Legislative Assembly of Ontario
- Long title An Act respecting Industrial Refuges for Females ;
- Enacted by: Legislative Assembly of Ontario
- Passed: 1913
- Royal assent: May 6, 1913

Repeals
- March 25, 1964

Amended by
- 1919 (S.O. c.84); 1927 (S.O. c.28); 1932 (S.O. c.53); 1937 (S.O. c.72); 1939 (S.O. c.47); 1942 (S.O. c.34); 1948 (S.O. c.30); 1958 (S.O. c.28);

Related legislation
- An Act to repeal The Female Refuges Act

= Female Refuges Act =

Ontario, Canada statute

The Female Refuges Act was an act passed by the Ontario Legislature. The Act granted judges the power to order the incarceration of women in Ontario for various reasons such as public intoxication, and morals crimes. It also granted judges the power to order the placement of girls who were deemed uncontrollable or 'incorrigible' into reform facilities. In these "industrial refuges", the inmates (if able) were expected to work, the proceeds of which were used to support the institution.

The first Act governing houses of refuge, An Act respecting Houses of Refuge for Females was passed in 1893. It was replaced by the Female Refuges Act in 1913. The 1913 act added several other terms for commitment to a house of refuge. The 1919 amendment added provisions for commitment for "drunkards", those begging, and for parents to commit their "incorrigible" daughters.

==Terms and conditions for committal==

Under the original 1893 act:

- A judge could order any woman convicted of a crime to be committed to a refuge instead of a prison or local jail.
- An inmate of a training school for girls could be committed to a refuge to complete the rest of their term.

The 1913 act incorporated the 1893 version terms and amended this to limit the age of inmates covered by the act to thirty-five and under.

The 1919 act added:

- Any person could bring forth a woman under the age of thirty-five to a judge if they have been found begging in a public place
- Any person could bring forth a woman under the age of thirty-five to a judge, "is an habitual drunkard or by reason of other vices is leading an idle and dissolute life."
- Any parent or guardian could bring forth a woman under the age of twenty-one "who proves un-manageable or incorrigible"

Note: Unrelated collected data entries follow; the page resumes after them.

(** Modelled from the spec: the hour hand of ClockGeometry, "one full
    rotation per 12 hours", which "must include the fractional contribution
    of minutes": five pixels per hour, and a sixtieth of that per minute. *)
Definition hour_position (t : time_of_day) : Q :=
  (inject_Z (hours t mod 12) + inject_Z (minutes t) / 60) * 5.

(** Modelled from the spec: the minute hand of ClockGeometry, one rotation
    per 60 minutes.  It stands on its minute: the scenario of section 8 has
    it on pixel 15 at 03:15:30. *)
Definition minute_position (t : time_of_day) : Q :=
  inject_Z (minutes t).

(** Modelled from the spec: the second hand of ClockGeometry, one rotation
    per 60 seconds, fractional seconds included. *)
Definition second_position (t : time_of_day) : Q :=
  inject_Z (seconds t) + fraction t.

(** The time of day one second later. *)
Definition next_second (t : time_of_day) : time_of_day :=
  if (seconds t <? 59)%Z then
    {| hours := hours t; minutes := minutes t; seconds := seconds t + 1;
       fraction := fraction t |}
  else if (minutes t <? 59)%Z then
    {| hours := hours t; minutes := minutes t + 1; seconds := 0;
       fraction := fraction t |}
  else
    {| hours := (hours t + 1) mod 24; minutes := 0; seconds := 0;
       fraction := fraction t |}.

(** The same hour, at another minute. *)
Definition at_minute (t : time_of_day) (m : Z) : time_of_day :=
  {| hours := hours t; minutes := m; seconds := seconds t; fraction := fraction t |}.

(** Two positions on the ring are the same pixel position when they differ
    by whole turns of 60. *)
Definition same_on_ring (a b : Q) : Prop :=
  exists k : Z, a - b == inject_Z (60 * k).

A judge or magistrate could send the woman to a refuge for a period of no more than five years, which was later reduced to two years in the 1919 version of the act.

===Amendments===
Subsequent amendments referred to matters of administration, such as municipal regulations. The 1939 amendment changed the terms of transfer from an industrial refuge from those "unmanageable or incorrigible" to any inmate to a "common gaol" or the Mercer Reformatory. In 1942, women sentenced to a training school could now be ordered to serve out their sentence at a refuge. The 1942 amendment also added the provision that orders under the act could now be appealed at the Ontario Court of Appeal. In 1958, the administration of orders under the act became the responsibility of the Deputy Minister of Reform Institutions.

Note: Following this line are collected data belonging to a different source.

(** ** Reference extraction *)

(** C7: on scenario C the code answers ["number"], not ["ABC12345"].  The
    labelled pattern carries flag i, which also lets its class [A-Z0-9] match
    lower-case letters: after [case] the optional label is skipped and the
    word [number] itself is captured. *)
Theorem extractReferenceNumber_scenarioC :
  BlandAICallManager.extractReferenceNumber scenarioC = Some "number".
Proof. vm_compute. reflexivity. Qed.

(** The two other patterns, tried only when the labelled one finds nothing,
    would each have found the reference. *)
Lemma scenarioC_other_patterns :
  BlandAICallManager.try_patterns
    [BlandAICallManager.letters_and_digits; BlandAICallManager.long_token]
    "Your case number is ABC12345, thank you" = Some "ABC12345".
Proof. vm_compute. reflexivity. Qed.

(** ** IVR navigation plans *)

(** C9, as stated, fails: the menu maps billing to key 5, and the plan for
    billing never presses 5. *)
Lemma generateIVRNavigationPlan_ignores_menu :
  key_mapped_to billing_menu "billing" = Some "5" /\
  TwilioPlans.pressed_keys (TwilioPlans.generateIVRNavigationPlan (Some billing_menu) "billing")
    = ["2"; "1"] /\
  "5" ∉ TwilioPlans.pressed_keys (TwilioPlans.generateIVRNavigationPlan (Some billing_menu) "billing").
Proof.
  split; [reflexivity|]. split; [reflexivity|].
  vm_compute. intros H. repeat (inversion H as [|? ? ? H']; subst; clear H; rename H' into H).
Qed.

(** C9, as amended.  With a non-empty structure the plan is one fixed plan,
    the same for every structure and every department: wait for the
    greeting, press 2, wait for the menu, press 1.  Without a structure
    ([undefined] or empty) it is the generic plan: wait for the greeting,
    press 0 for the operator, wait for pickup. *)
Theorem generateIVRNavigationPlan_plans (node : IVRNode) (others : list IVRNode)
    (targetDepartment : string) :
  (let plan := TwilioPlans.generateIVRNavigationPlan (Some (node :: others)) targetDepartment in
   plan = TwilioPlans.generateIVRNavigationPlan (Some billing_menu) "billing" /\
   (action <$> steps plan) = [wait; press; wait; press] /\
   (value <$> steps plan) = ["greeting"; "2"; "menu"; "1"]) /\
  (let generic := TwilioPlans.generateIVRNavigationPlan None targetDepartment in
   TwilioPlans.generateIVRNavigationPlan (Some []) targetDepartment = generic /\
   (action <$> steps generic) = [wait; press; wait] /\
   (value <$> steps generic) = ["greeting"; "0"; "operator"] /\
   (step_description <$> steps generic) =
     ["Wait for initial greeting"; "Press 0 to reach an operator"; "Wait for operator"]).
Proof. repeat split. Qed.

(** ** Running computations *)

Ltac unfold_M :=
  unfold try_catch, throw, get_world, put_world, mbind, M_bind, mret, M_ret in *.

===House of Refuge or Industrial Refuge===

An "industrial refuge" was simply an institution designated by the Lieutenant-Governor in Council as a place to which females could be committed. One prominent institution was the Andrew Mercer Reformatory for Women in Toronto, which had as one department the Industrial Refuge for Girls. Another was Belmont House in Toronto, which opened in 1853 and closed in 1939. Roman Catholic women were sent to the "Good Shepherd" in Sudbury, and juveniles were sent to the Galt reform school.

==Repeal==
In the years leading up to 1964, increasing scrutiny was given to the primary facility, the Mercer Reformatory. In 1964, the Government of Ontario decided to repeal the act, passing An Act to repeal The Female Refuges Act. It also convened a grand jury to examine the Mercer Reformatory. They found deplorable conditions and recommended several reforms. The Mercer Reformatory was closed in 1969, five years later.

One woman, Velma Demerson, was incarcerated in 1939 because she was unmarried and living with a Chinese man. She was deemed incorrigible and placed in Mercer. Although pregnant, she was institutionalized for a period of ten months. She would later sue the Ontario government and receive an out-of-court settlement and an apology.